2.2. Capital Cost of PV Panels

The capital cost of photovoltaic (PV) panels represents one of the most influential determinants of the upfront investment in solar powered hydrogen production systems. Because PV modules constitute a substantial proportion of the total installed cost, variations in module pricing have a direct and measurable effect on both the levelised cost of electricity (LCOE) and, consequently, the levelised cost of hydrogen (LCOH). In the pessimistic scenario, a capital cost of 450 USD/kW is assumed. This higher cost reflects potential global supply-chain disruptions, volatility in the prices of critical materials such as polysilicon, silver, and aluminium, and the possibility of trade restrictions or tariff increases affecting module imports. Elevated costs at this level would significantly constrain project bankability, lengthen the payback period, and limit the attractiveness of large-scale hydrogen production investments in emerging markets.

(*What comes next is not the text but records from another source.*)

Lemma areaSquareTubeMm2_R (S T : R) :
  2 * T < S ->
  PageV2.areaSquareTubeMm2 (XR S) (XR T)
  = Spec.area (Spec.Square (XR S) (XR T)).
Proof.
  intros Hb. unfold PageV2.areaSquareTubeMm2. cbv zeta.
  replace (lit 0 0 <? XR S - lit 2 0 * XR T)%js with true; [reflexivity|].
  symmetry. apply Rltb_true. simpl. lra.
Qed.

(** the check of generation 2 passes only on real dimensions *)
Lemma v2_valid_is_real (outer th : string) :
  isFinite (PageV2.outerMm outer) && isFinite (PageV2.field th)
  && Spec.valid (Spec.Round (PageV2.outerMm outer) (PageV2.field th)) = true ->
  exists x T, PageV2.field outer = XR x /\ 0 <= x /\
              PageV2.outerMm outer = XR (x * (254 / 10)) /\
              PageV2.field th = XR T /\ 0 < T /\ 2 * T < x * (254 / 10).
Proof.
  destruct (v2_outerMm_cases outer) as [-> | (x & Hx & Hx0 & ->)];
    [discriminate|].
  destruct (v2_field_cases th) as [-> | (T & -> & HT)]; [discriminate|].
  rewrite !andb_true_l. intros Hv. apply valid_round_R in Hv.
  exists x, T. tauto.
Qed.

(** and the check of generation 1 *)
Lemma v1_valid_is_real (outer th : string) :
  PageV1.validDims (PageV1.field outer) (PageV1.field th) = true ->
  exists x T, PageV1.field outer = XR x /\ PageV1.field th = XR T /\
              0 < T /\ T < x.
Proof.
  unfold PageV1.validDims.
  destruct (v1_field_cases outer) as [-> | (x & -> & Hx)]; [discriminate|].
  destruct (v1_field_cases th) as [-> | (T & -> & HT)]; [discriminate|].
  rewrite !andb_true_l, andb_true_iff. simpl. rewrite !Rltb_true.
  intros [H0 H1]. exists x, T. simpl in H0. repeat split; trivial; lra.
Qed.

(** *** The arithmetic of the formulas *)


Lemma ring_area_increasing (OD OD' T : R) :
  0 < T -> OD < OD' ->
  OD * OD - (OD - 2 * T) * (OD - 2 * T)
  < OD' * OD' - (OD' - 2 * T) * (OD' - 2 * T).
Proof. intros. nra. Qed.

Lemma box_area_increasing (W W' H T : R) :
  0 < T -> W < W' ->
  W * H - (W - 2 * T) * (H - 2 * T) < W' * H - (W' - 2 * T) * (H - 2 * T).
Proof. intros. nra. Qed.

Lemma box_area_increasing_height (W H H' T : R) :
  0 < T -> H < H' ->
  W * H - (W - 2 * T) * (H - 2 * T) < W * H' - (W - 2 * T) * (H' - 2 * T).
Proof. intros. nra. Qed.

Lemma runLengthMm_positive (foot : bool) : 0 < runLengthMm foot.
Proof. destruct foot; unfold runLengthMm; lra. Qed.

Lemma weight_increasing (a a' : R) (foot : bool) :
  a < a' ->
  a * runLengthMm foot * (785 / 100000000)
  < a' * runLengthMm foot * (785 / 100000000).
Proof.
  intros Ha. pose proof (runLengthMm_positive foot) as Hl.
  apply Rmult_lt_compat_r; [lra|]. now apply Rmult_lt_compat_r.
Qed.




Lemma quarter_pi_positive : 0 < PI / 4.
Proof. pose proof PI_RGT_0. lra. Qed.

(** the weight of a valid result of each generation, as a real number *)
Lemma v3_valid_weight pipeType unit od side width height thickness length :
  let p := PageV3.profile pipeType unit od side width height thickness in
  let r := PageV3.result pipeType unit od side width height thickness length in
  PageV3.ok r = true ->
  Spec.valid p = true /\ PageV3.wPerM r = PageV3.shortcut p.
Proof.
  cbv zeta. rewrite v3_result_cases. cbv zeta.
  destruct (Spec.valid _); [split; reflexivity | discriminate].
Qed.

Lemma v2_round_valid_weight odIn thMmRound roundLen roundLenUnit :
  let r := PageV2.round odIn thMmRound roundLen roundLenUnit in
  PageV2.ok r = true ->
  exists x T, PageV2.roundProfile odIn thMmRound
              = Spec.Round (XR (x * (254 / 10))) (XR T) /\
              PageV2.field odIn = XR x /\
              0 < T /\ 2 * T < x * (254 / 10) /\
              PageV2.wPerUnit r
              = Spec.weightPerRunUnit
                  (Spec.area (PageV2.roundProfile odIn thMmRound))
                  (PageV2.runUnit roundLenUnit).
Proof.
  cbv zeta. rewrite v2_round_cases. cbv zeta.
  destruct (_ && _ && _) eqn:E; [|discriminate]. intros _.
  apply v2_valid_is_real in E.
  destruct E as (x & T & Hx & Hx0 & Hmm & HT & HT0 & Hb).
  exists x, T. unfold PageV2.roundProfile. rewrite Hmm, HT.
  repeat split; trivial. cbn [PageV2.wPerUnit].
  rewrite areaRoundMm2_R by assumption.
  rewrite area_round_R. apply kgPerUnitFromArea_R.
Qed.
Definition optimize_image (image_path : string) (max_size : nat * nat)
    (quality : nat) : SE (oworld W) pyexn (bool * Q) :=
  try_except (on_disk (try_block image_path max_size quality))
    (λ e, print (ErrorOptimizando image_path (exn_str e));;
          mret (false, 0%Q)).

(** Lines 78-88 and 98-106: copy, optimize, and note the image when that
    went well. *)
Definition copiar (source_path dest_folder dest_filename type : string)
    (processed : list imagen) : SE (oworld W) pyexn (list imagen) :=
  let dest_path := os_path_join dest_folder dest_filename in
  on_disk (shutil_copy2 source_path dest_path);;
  '(success, size) ← optimize_image dest_path (1920, 1920) 85;
  if success : bool then
    let processed := processed ++ [Imagen dest_filename (py_round size 2) type] in
    print (Procesada dest_filename size);;
    mret processed
  else mret processed.

(** Lines 73-88 *)
Definition principal (source_folder dest_folder : string) (plant_id : Z)
    (processed : list imagen) (item : nat * string)
    : SE (oworld W) pyexn (list imagen) :=
  let '(idx, image_file) := item in
  let source_path := os_path_join source_folder image_file in
  let dest_filename := principal_filename plant_id idx in
  copiar source_path dest_folder dest_filename "principal" processed.

(** Lines 93-106 *)
Definition detalle (source_folder dest_folder : string) (plant_id : Z)
    (processed : list imagen) (item : nat * string)
    : SE (oworld W) pyexn (list imagen) :=
  let '(idx, image_file) := item in
  if (idx <? List.length detail_types)%nat then
    let source_path := os_path_join source_folder image_file in
    match detail_types !! idx with
    | Some detail_type =>
        let dest_filename := detail_filename plant_id detail_type in
        copiar source_path dest_folder dest_filename detail_type processed
    | None => λ ow, (Raise IndexError, ow)
    end
  else mret processed.

(** [sum(img['size_kb'] for img in processed)] *)
Definition sum_size_kb (processed : list imagen) : Q :=
  foldl (λ acc img, acc + size_kb img)%Q 0%Q processed.

Definition process_plant_images (source_folder : string) (plant_id : Z)
    (plant_name : option string) : SE (oworld W) pyexn (list imagen) :=
  let dest_folder := "plantas/" +:+ planta plant_id in
  makedirs_if_missing dest_folder;;
  files ← on_disk (os_listdir source_folder);
  let images := filter is_image files in
  print (ProcesandoImagenes (List.length images) plant_id);;
  processed ← foreach (principal source_folder dest_folder plant_id)
                (enumerate 1 (take 3 images)) [];
  processed ← foreach (detalle source_folder dest_folder plant_id)
                (enumerate 0 (take 5 (drop 3 images))) processed;
  let metadata := Metadata (planta plant_id) plant_name processed
                    (py_round (sum_size_kb processed / 1024)%Q 2) in
  let metadata_path := os_path_join dest_folder "metadata.json" in
  on_disk (dump_metadata metadata_path metadata);;
  mret processed.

The baseline scenario adopts a value of 384 USD/kW, which corresponds to current international averages for utility scale PV deployment and reflects the maturity of existing manufacturing infrastructure [17]. This cost level captures the benefits of stable supply chains, incremental improvements in cell efficiency, and economies of scale achieved over the past decade. It provides a realistic midpoint estimate for present day project development in regions with established procurement channels.

In the optimistic scenario, the capital cost is projected to fall to 120 USD/kW. Such a reduction is consistent with long-term historical trends in PV price decline, which have been driven by aggressive learning curve behaviour, advances in automation, reductions in material intensity, and increasing competition among global manufacturers. Continued innovation in high-efficiency cell architectures such as heterojunction, and tandem perovskite silicon technologies further supports the plausibility of substantial cost reductions [18] [19]. Achieving this lower cost threshold would greatly enhance the economic viability of solar-powered seawater electrolysis, especially in high-insolation regions like Libya, where low-cost renewable electricity is fundamental to producing competitive green hydrogen at scale.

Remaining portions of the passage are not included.